First, it seems quite a stretch to hold a restaurant chain culpable for a death that occurs in a remote traffic wreck. McDonald’s argued in court that both victims died in the car crash—a contention that apparently didn’t impress the jury.

Lawyers for the victims’ families emphasized in court that McDonald’s failed to hire a security guard or install surveillance equipment even though police had been called to break up fights at the College Station parking lot more than 20 times in the year leading up to the fatal attack. It’s not at all clear, however, what an unarmed rent-a-cop or a video camera system would have done to stop 15 or 20 bloodthirsty hooligans.

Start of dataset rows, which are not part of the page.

(* ===== verification/Engagements.v ===== *)
(** * [routers/engagements.py]: execution policies, the emergency brake, deletion

    The owner's three execution policies, stop-work and its release, and the
    deletion of an engagement with everything that hangs on it.  Creation and
    update are in [Authorizations], the reading endpoints in [Serializers]. *)
From S2P Require Import Prelude PyStr Json Time Models Access Execution.

(** The guards the three policy endpoints share: a full-scope key, a visible
    engagement, its owner, the row lock, nothing running or reserved. *)
Definition policy_guard (program_id : string) (current_user : user_ctx) (d : db) : result Engagement :=
  let? current_user := require_full_scope current_user in
  let? engagement := get_engagement_or_404 program_id current_user d in
  check? require_engagement_owner engagement current_user in
  let? engagement := lock d engagement in
  check? require_idle d program_id in
  Ok engagement.

Definition bump (changed : bool) (e : Engagement) : Engagement :=
  if changed then e_set_managed_authority_revision (e_managed_authority_revision e + 1) e else e.

(** A limit may not be dropped below what is already accounted for, nor taken
    away while anything is. *)
Definition limit_ok (limit : option Z) (accounted : Z) : bool :=
  match limit with Some l => accounted <=? l | None => accounted =? 0 end.

Definition configure_duration (log_id : string) (now : time) (program_id : string)
    (limit_seconds : option Z) (current_user : user_ctx) (d : db) : result (Z * db) :=
  let? engagement := policy_guard program_id current_user d in
  let allocated := e_duration_allocated engagement in
  check? (if limit_ok limit_seconds allocated then Ok tt
          else conflict "allocated duration cannot be reset or disabled") in
  let e := e_set_duration_limit limit_seconds
             (bump (negb (bool_decide (e_duration_limit engagement = limit_seconds))) engagement) in
  Ok (allocated, log_action log_id now (cu_github_id current_user) "duration_config" "engagement"
                   program_id (Some program_id) (set_engagement e d)).

Definition configure_targets (log_id : string) (now : time) (program_id : string)
    (limit : option Z) (current_user : user_ctx) (d : db) : result (Z * db) :=
  let? engagement := policy_guard program_id current_user d in
  let spent := e_targets_spent engagement in
  check? (if limit_ok limit spent then Ok tt
          else conflict "spent target allowance cannot be reset or disabled") in
  let e := e_set_target_limit limit
             (bump (negb (bool_decide (e_target_limit engagement = limit))) engagement) in
  Ok (spent, log_action log_id now (cu_github_id current_user) "target_config" "engagement"
               program_id (Some program_id) (set_engagement e d)).

Definition configure_concurrency (log_id : string) (now : time) (program_id : string)
    (limit : option Z) (current_user : user_ctx) (d : db) : result (unit * db) :=
  let? engagement := policy_guard program_id current_user d in
  let e := e_set_concurrency_limit limit
             (bump (negb (bool_decide (e_concurrency_limit engagement = limit))) engagement) in
  Ok (tt, log_action log_id now (cu_github_id current_user) "budget_config" "engagement"
            program_id (Some program_id) (set_engagement e d)).

(** ** Stop-work *)

(** The bulk UPDATE: every active attempt of the engagement is asked to stop. *)
Definition cancel_active (program_id : string) (d : db) : db :=
  set_job_executions
    ((λ x, if bool_decide (job_program d (x_job_id x) = Some program_id)
              && String.eqb (x_state x) "active"
           then x_set_state "cancel_requested" x else x) <$> job_executions d) d.

Definition engage_stop_work (log_id : string) (now : time) (program_id reason : string)
    (current_user : user_ctx) (d : db) : result (Engagement * db) :=
  let? engagement := get_engagement_or_404 program_id current_user d in
  check? require_member_write engagement current_user d in
  let? engagement := lock d engagement in
  let e := match e_stop_work_at engagement with
           | None => e_set_stop_work_at (Some now) (bump true engagement)
           | Some _ => engagement
           end in
  let e := e_set_stop_work_reason (Some reason) e in
  Ok (e, log_action log_id now (cu_github_id current_user) "stop_work" "engagement" program_id
           (Some program_id) (cancel_active program_id (set_engagement e d))).

Definition release_stop_work (log_id : string) (now : time) (program_id : string)
    (current_user : user_ctx) (d : db) : result (Engagement * db) :=
  let? engagement := get_engagement_or_404 program_id current_user d in
  check? require_engagement_owner engagement current_user in
  let? engagement := lock d engagement in
  let e := bump (bool_decide (is_Some (e_stop_work_at engagement))) engagement in
  let e := e_set_stop_work_reason (Some "") (e_set_stop_work_at None e) in
  Ok (e, log_action log_id now (cu_github_id current_user) "resume_work" "engagement" program_id
           (Some program_id) (set_engagement e d)).

(** ** Deletion *)

Definition others {A} (program_id : string) (f : A → string) (t : list A) : list A :=
  rows (λ r, negb (String.eqb (f r) program_id)) t.

(** The job of a row, when it belongs to an engagement other than [program_id]
    (or to none the tables know). *)
Definition job_survives (program_id : string) (d : db) (job_id : string) : bool :=
  negb (bool_decide (job_program d job_id = Some program_id)).

(** A deliverable of the engagement, whose revisions go with it. *)
Definition deliverable_of (p deliverable_id : string) (d : db) : bool :=
  bool_decide (is_Some (first_row (λ e, String.eqb (ed_id e) deliverable_id && String.eqb (ed_program_id e) p)
                          (engagement_deliverables d))).

(** The rows removed with an engagement: its own, by relationship or foreign
    key, and those of its jobs. *)
Definition drop_engagement (p : string) (d : db) : db :=
  let keep_job {A} (f : A → string) (x : A) := job_survives p d (f x) in
  set_engagements (delete p (engagements d))
  (set_authorizations (others p au_program_id (authorizations d))
  (set_scope_items (others p si_program_id (scope_items d))
  (set_assets (others p as_program_id (assets d))
  (set_asset_relationships (others p ar_program_id (asset_relationships d))
  (set_recon_items (others p ri_program_id (recon_items d))
  (set_scan_items (others p sc_program_id (scan_items d))
  (set_evidence (others p ev_program_id (evidence d))
  (set_program_members (others p em_program_id (program_members d))
  (set_test_cases (others p tc_program_id (test_cases d))
  (set_api_endpoints (others p ae_program_id (api_endpoints d))
  (set_api_exchanges (others p ax_program_id (api_exchanges d))
  (set_import_records (others p im_program_id (import_records d))
  (set_services (others p sv_program_id (services d))
  (set_agent_proposals (others p pp_program_id (agent_proposals d))
  (set_manual_tests (others p mt_program_id (manual_tests d))
  (set_findings (others p fi_program_id (findings d))
  (set_reports (others p rp_program_id (reports d))
  (set_finding_activities (others p fa_program_id (finding_activities d))
  (set_scan_profiles (others p pf_program_id (scan_profiles d))
  (set_engagement_deliverables (others p ed_program_id (engagement_deliverables d))
  (set_deliverable_revisions (rows (λ r, negb (deliverable_of p (dr_deliverable_id r) d)) (deliverable_revisions d))
  (set_job_result_links (rows (keep_job rl_job_id) (job_result_links d))
  (set_job_events (rows (keep_job je_job_id) (job_events d))
  (set_job_result_receipts (rows (keep_job rr_job_id) (job_result_receipts d))
  (set_job_executions (filter (λ kx, job_survives p d (x_job_id kx.2) = true) (job_executions d))
  (set_scan_jobs (filter (λ kj, j_program_id kj.2 ≠ p) (scan_jobs d)) d)))))))))))))))))))))))))).

Definition delete_engagement (log_id : string) (now : time) (program_id : string)
    (current_user : user_ctx) (d : db) : result (string * db) :=
  let? engagement := get_engagement_or_404 program_id current_user d in
  check? require_engagement_owner engagement current_user in
  let? engagement := lock d engagement in
  check? (if bool_decide (is_Some (e_concurrency_limit engagement))
             || negb (reserved d program_id =? 0)
          then require_idle d program_id else Ok tt) in
  check? (if e_targets_spent engagement =? 0 then Ok tt
          else conflict "spent target accounting cannot be deleted") in
  check? (if e_duration_allocated engagement =? 0 then Ok tt
          else conflict "allocated duration accounting cannot be deleted") in
  Ok ("Engagement deleted",
      drop_engagement program_id
        (log_action log_id now (cu_github_id current_user) "delete" "engagement" program_id None d)).

(** ** The user row behind a token *)

Definition auth_sync (now : time) (current_user : user_ctx) (d : db) : User * db :=
  let mine u := String.eqb (u_github_id u) (cu_github_id current_user) in
  match first_row mine (users d) with
  | Some user =>
      let sync := λ u, MkUser (u_github_id u) (Some (cu_username current_user))
                    (Some (cu_email current_user)) (u_webhook_url u) (u_notify_min_severity u)
                    (u_created_at u) in
      (sync user, set_users (update_rows mine sync (users d)) d)
  | None =>
      let user := MkUser (cu_github_id current_user) (Some (cu_username current_user))
                    (Some (cu_email current_user)) (Some "") (Some "high") (Some now) in
      (user, set_users (users d ++ [user]) d)
  end.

If the police were continually being called to this restaurant, how about posting a squad car there late at night until the cops could figure out who or what was behind all the violence?

Then there’s this strange fact, noted in a press statement by the victorious plaintiffs’ lawyers: “One of the attackers, Marcus Jones, was sentenced to 90 days in jail for assaulting Mr. Ward’s friend. No other arrests were made.”

Come again? A parking lot that had become a gangland fight club, two dead kids, 15 to 20 attackers, and the police could identify only one perpetrator? That bad guy served three months? And that was the end of it?

Maybe this case will remind business owners to take security more seriously. It sure sounds, though, like the local public specialists in security—the police and prosecutors in College Station—need an even more urgent reminder. The $27 million judgment against McDonald’s doesn’t address that seemingly urgent problem.